As soon as you sign the DOL papers, you are an apprentice.

Congratulations


----------



## Prozium (Jun 13, 2012)

Tom45acp said:


> It might be possible that based on the test alone, your apprenticeship committee decided to forgo interviews.
> 
> As soon as you sign the DOL papers, you are an apprentice.
> 
> Congratulations


Thank you Tom.

I wasn't sure if that was normal or not.

I'm really excited though. It says that my orientation is January 10th and my tentative start date for school is April 8th. Is it normal for a three month gap between orientation and the beginning of my apprenticeship?


----------



## Tom45acp (Sep 6, 2011)

There is more than one way to run a program, so your questions should be directed to your committee. 

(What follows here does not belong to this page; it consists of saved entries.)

Lemma indexOf_ordered (R : Subscription.t -> Subscription.t -> Prop)
      (l : list Subscription.t) (idx idy : string) (i j : nat)
      (x y : Subscription.t) :
  ForallOrdPairs R l ->
  indexOf idx l = Some i -> indexOf idy l = Some j -> (j < i)%nat ->
  R (nth j l y) (nth i l x).
Proof.
  intros Hs. revert i j. induction Hs as [| d l Hd Hl IH];
    cbn [indexOf]; intros i j Hi Hj Hlt; [discriminate |].
  destruct (String.eqb (Subscription._id d) idx).
  - inversion Hi; subst. lia.
  - destruct (indexOf idx l) as [i' |] eqn:Ei; cbn [option_map] in Hi;
      [| discriminate].
    inversion Hi; subst; clear Hi.
    destruct (String.eqb (Subscription._id d) idy).
    + inversion Hj; subst. cbn [nth].
      apply (proj1 (Forall_forall _ _) Hd).
      apply nth_In. now apply (indexOf_length idx).
    + destruct (indexOf idy l) as [j' |] eqn:Ej; cbn [option_map] in Hj;
        [| discriminate].
      inversion Hj; subst; clear Hj. cbn [nth].
      apply IH; auto. lia.
Qed.

(** A document of the queue after the loop: the stored document it comes
    from, and its index in the sorted array. *)
Lemma renumbered_from (imei : string) (docs : list Subscription.t)
      (x : Subscription.t) :
  uniqueIds docs ->
  In x (map (renumber 0 (sortedQueue imei docs)) docs) ->
  inQueue imei x = true ->
  exists x0 k,
    In x0 docs
    /\ indexOf (Subscription._id x0) (sortedQueue imei docs) = Some k
    /\ nth k (sortedQueue imei docs) x0 = x0
    /\ Subscription.queuePosition x = Some (toString (Z.of_nat (k + 1)))
    /\ Subscription.priority x = Subscription.priority x0
    /\ Subscription.createdAt x = Subscription.createdAt x0.
Proof.
  intros Hu Hx Hq. apply in_map_iff in Hx. destruct Hx as [x0 [Ex Hx0]].
  subst x. rewrite (renumber_inQueue imei docs Hu x0 Hx0) in Hq.
  assert (Hin : In x0 (sortedQueue imei docs)).
  { apply (Permutation_in _ (Permutation_sym (sortedQueue_perm imei docs))).
    apply filter_In. auto. }
  destruct (indexOf_In _ _ Hin) as [k Hk].
  exists x0, k.
  pose proof (sorted_nth imei docs Hu x0 k Hx0 Hk) as Hnth.
  unfold renumber. rewrite Hk, Hnth. cbn [Nat.add].
  repeat split; auto.
Qed.

(** X3. After [reorderDeviceQueue(imei)], of two subscriptions of the
    queue the one with the higher priority, or with the same priority and
    the earlier creation, holds the smaller position; both positions lie
    between 1 and the number that the static answers. *)
Theorem reorderDeviceQueue_by_priority (imei : string) (s s' : State)
        (n : nat) (x y : Subscription.t) :
  uniqueIds (subscriptions s) ->
  reorderDeviceQueue imei s = (Ok n, s') ->
  In x (subscriptions s') -> In y (subscriptions s') ->
  inQueue imei x = true -> inQueue imei y = true ->
  Subscription.priority y < Subscription.priority x
  \/ (Subscription.priority x = Subscription.priority y
      /\ Subscription.createdAt x < Subscription.createdAt y) ->
  exists i j : nat,
    Subscription.queuePosition x = Some (toString (Z.of_nat i))
    /\ Subscription.queuePosition y = Some (toString (Z.of_nat j))
    /\ (1 <= i)%nat /\ (i < j)%nat /\ (j <= n)%nat.
Proof.
  intros Hu H Hx Hy Qx Qy Hord.
  unfold reorderDeviceQueue in H. run_handler.
  fold (sortedQueue imei (subscriptions s)) in H.
  rewrite reorderLoop_spec in H by (apply sorted_unique; exact Hu).
  inversion H; subst; clear H.
  cbn [with_subscriptions subscriptions] in Hx, Hy.
  destruct (renumbered_from imei _ x Hu Hx Qx)
    as [x0 [i [Hx0 [Hi [Nx [Px [Rx Cx]]]]]]].
  destruct (renumbered_from imei _ y Hu Hy Qy)
    as [y0 [j [Hy0 [Hj [Ny [Py [Ry Cy]]]]]]].
  exists (i + 1)%nat, (j + 1)%nat.
  pose proof (indexOf_length _ _ _ Hj) as Lj.
  assert (Hij : (i < j)%nat).
  { destruct (Nat.lt_trichotomy i j) as [Hlt | [Heq | Hgt]]; [exact Hlt | |].
    - exfalso. subst j.
      destruct (indexOf_nth _ _ i x0 Hi) as [_ Ix].
      destruct (indexOf_nth _ _ i y0 Hj) as [Iy0 Iy].
      rewrite Nx in Ix.
      assert (E : nth i (sortedQueue imei (subscriptions s)) y0
                  = nth i (sortedQueue imei (subscriptions s)) x0).
      { apply nth_indep. now apply (indexOf_length (Subscription._id x0)). }
      rewrite Ny, Nx in E. subst y0. lia.
    - exfalso.
      pose proof (indexOf_ordered (fun a b => queueOrder a b = true)
                    _ _ _ _ _ x0 y0
                    (sortQueue_sorted _) Hi Hj Hgt) as Hq.
      fold (sortedQueue imei (subscriptions s)) in Hq.
      rewrite Nx, Ny in Hq. apply queueOrder_spec in Hq. lia. }
  repeat split; auto; lia.
Qed.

We usually run an orientation a few months before we start classroom work and a boot camp shortly before apprentices are sent out to work. Our classes start in September, two nights a week. It is typical to send apprentices to work a few months before school starts. Since your classes start in April, I'm guessing you'll do day classes (all day) for a few days or a week and return to work, then come back for more classes. For sure, you'll find out at your orientation.


----------



## icefalkon (Dec 16, 2007)

That's the same way we do it here in NYC as well. However they do it Proz...it seems like you're in Brother! Welcome!!


----------



## sopranocaponyc (Nov 24, 2008)

Prozium said:


> Hey guys,
> 
> Today I received an email that was inviting me to the New Apprentice Work Orientation. It says that at my orientation I'll sign all DOL papers to become a 1st year apprentice.
> 
> ...


That's pretty awesome that you took the test last month and you got the call already. Here in NYc for local 3 IBEW it can take years. normally the wait is 3-5 years to get accepted but I guess that's cause we have so many people applying etc. GL


----------



## Prozium (Jun 13, 2012)

Tom45acp said:


> There is more than one way to run a program, so your questions should be directed to your committee.
> 
> We usually run an orientation a few months before we start classroom work and a boot camp shortly before apprentices are sent out to work. Our classes start in September, two nights a week. It is typical to send apprentices to work a few months before school starts. Since your classes start in April, I'm guessing you'll do day classes (all day) for a few days or a week and return to work, then come back for more classes. For sure, you'll find out at your orientation.


Oh ok. Thanks Tom. I really appreciate the info.



icefalkon said:


> That's the same way we do it here in NYC as well. However they do it Proz...it seems like you're in Brother! Welcome!!


Thanks man! I'm super excited!


----------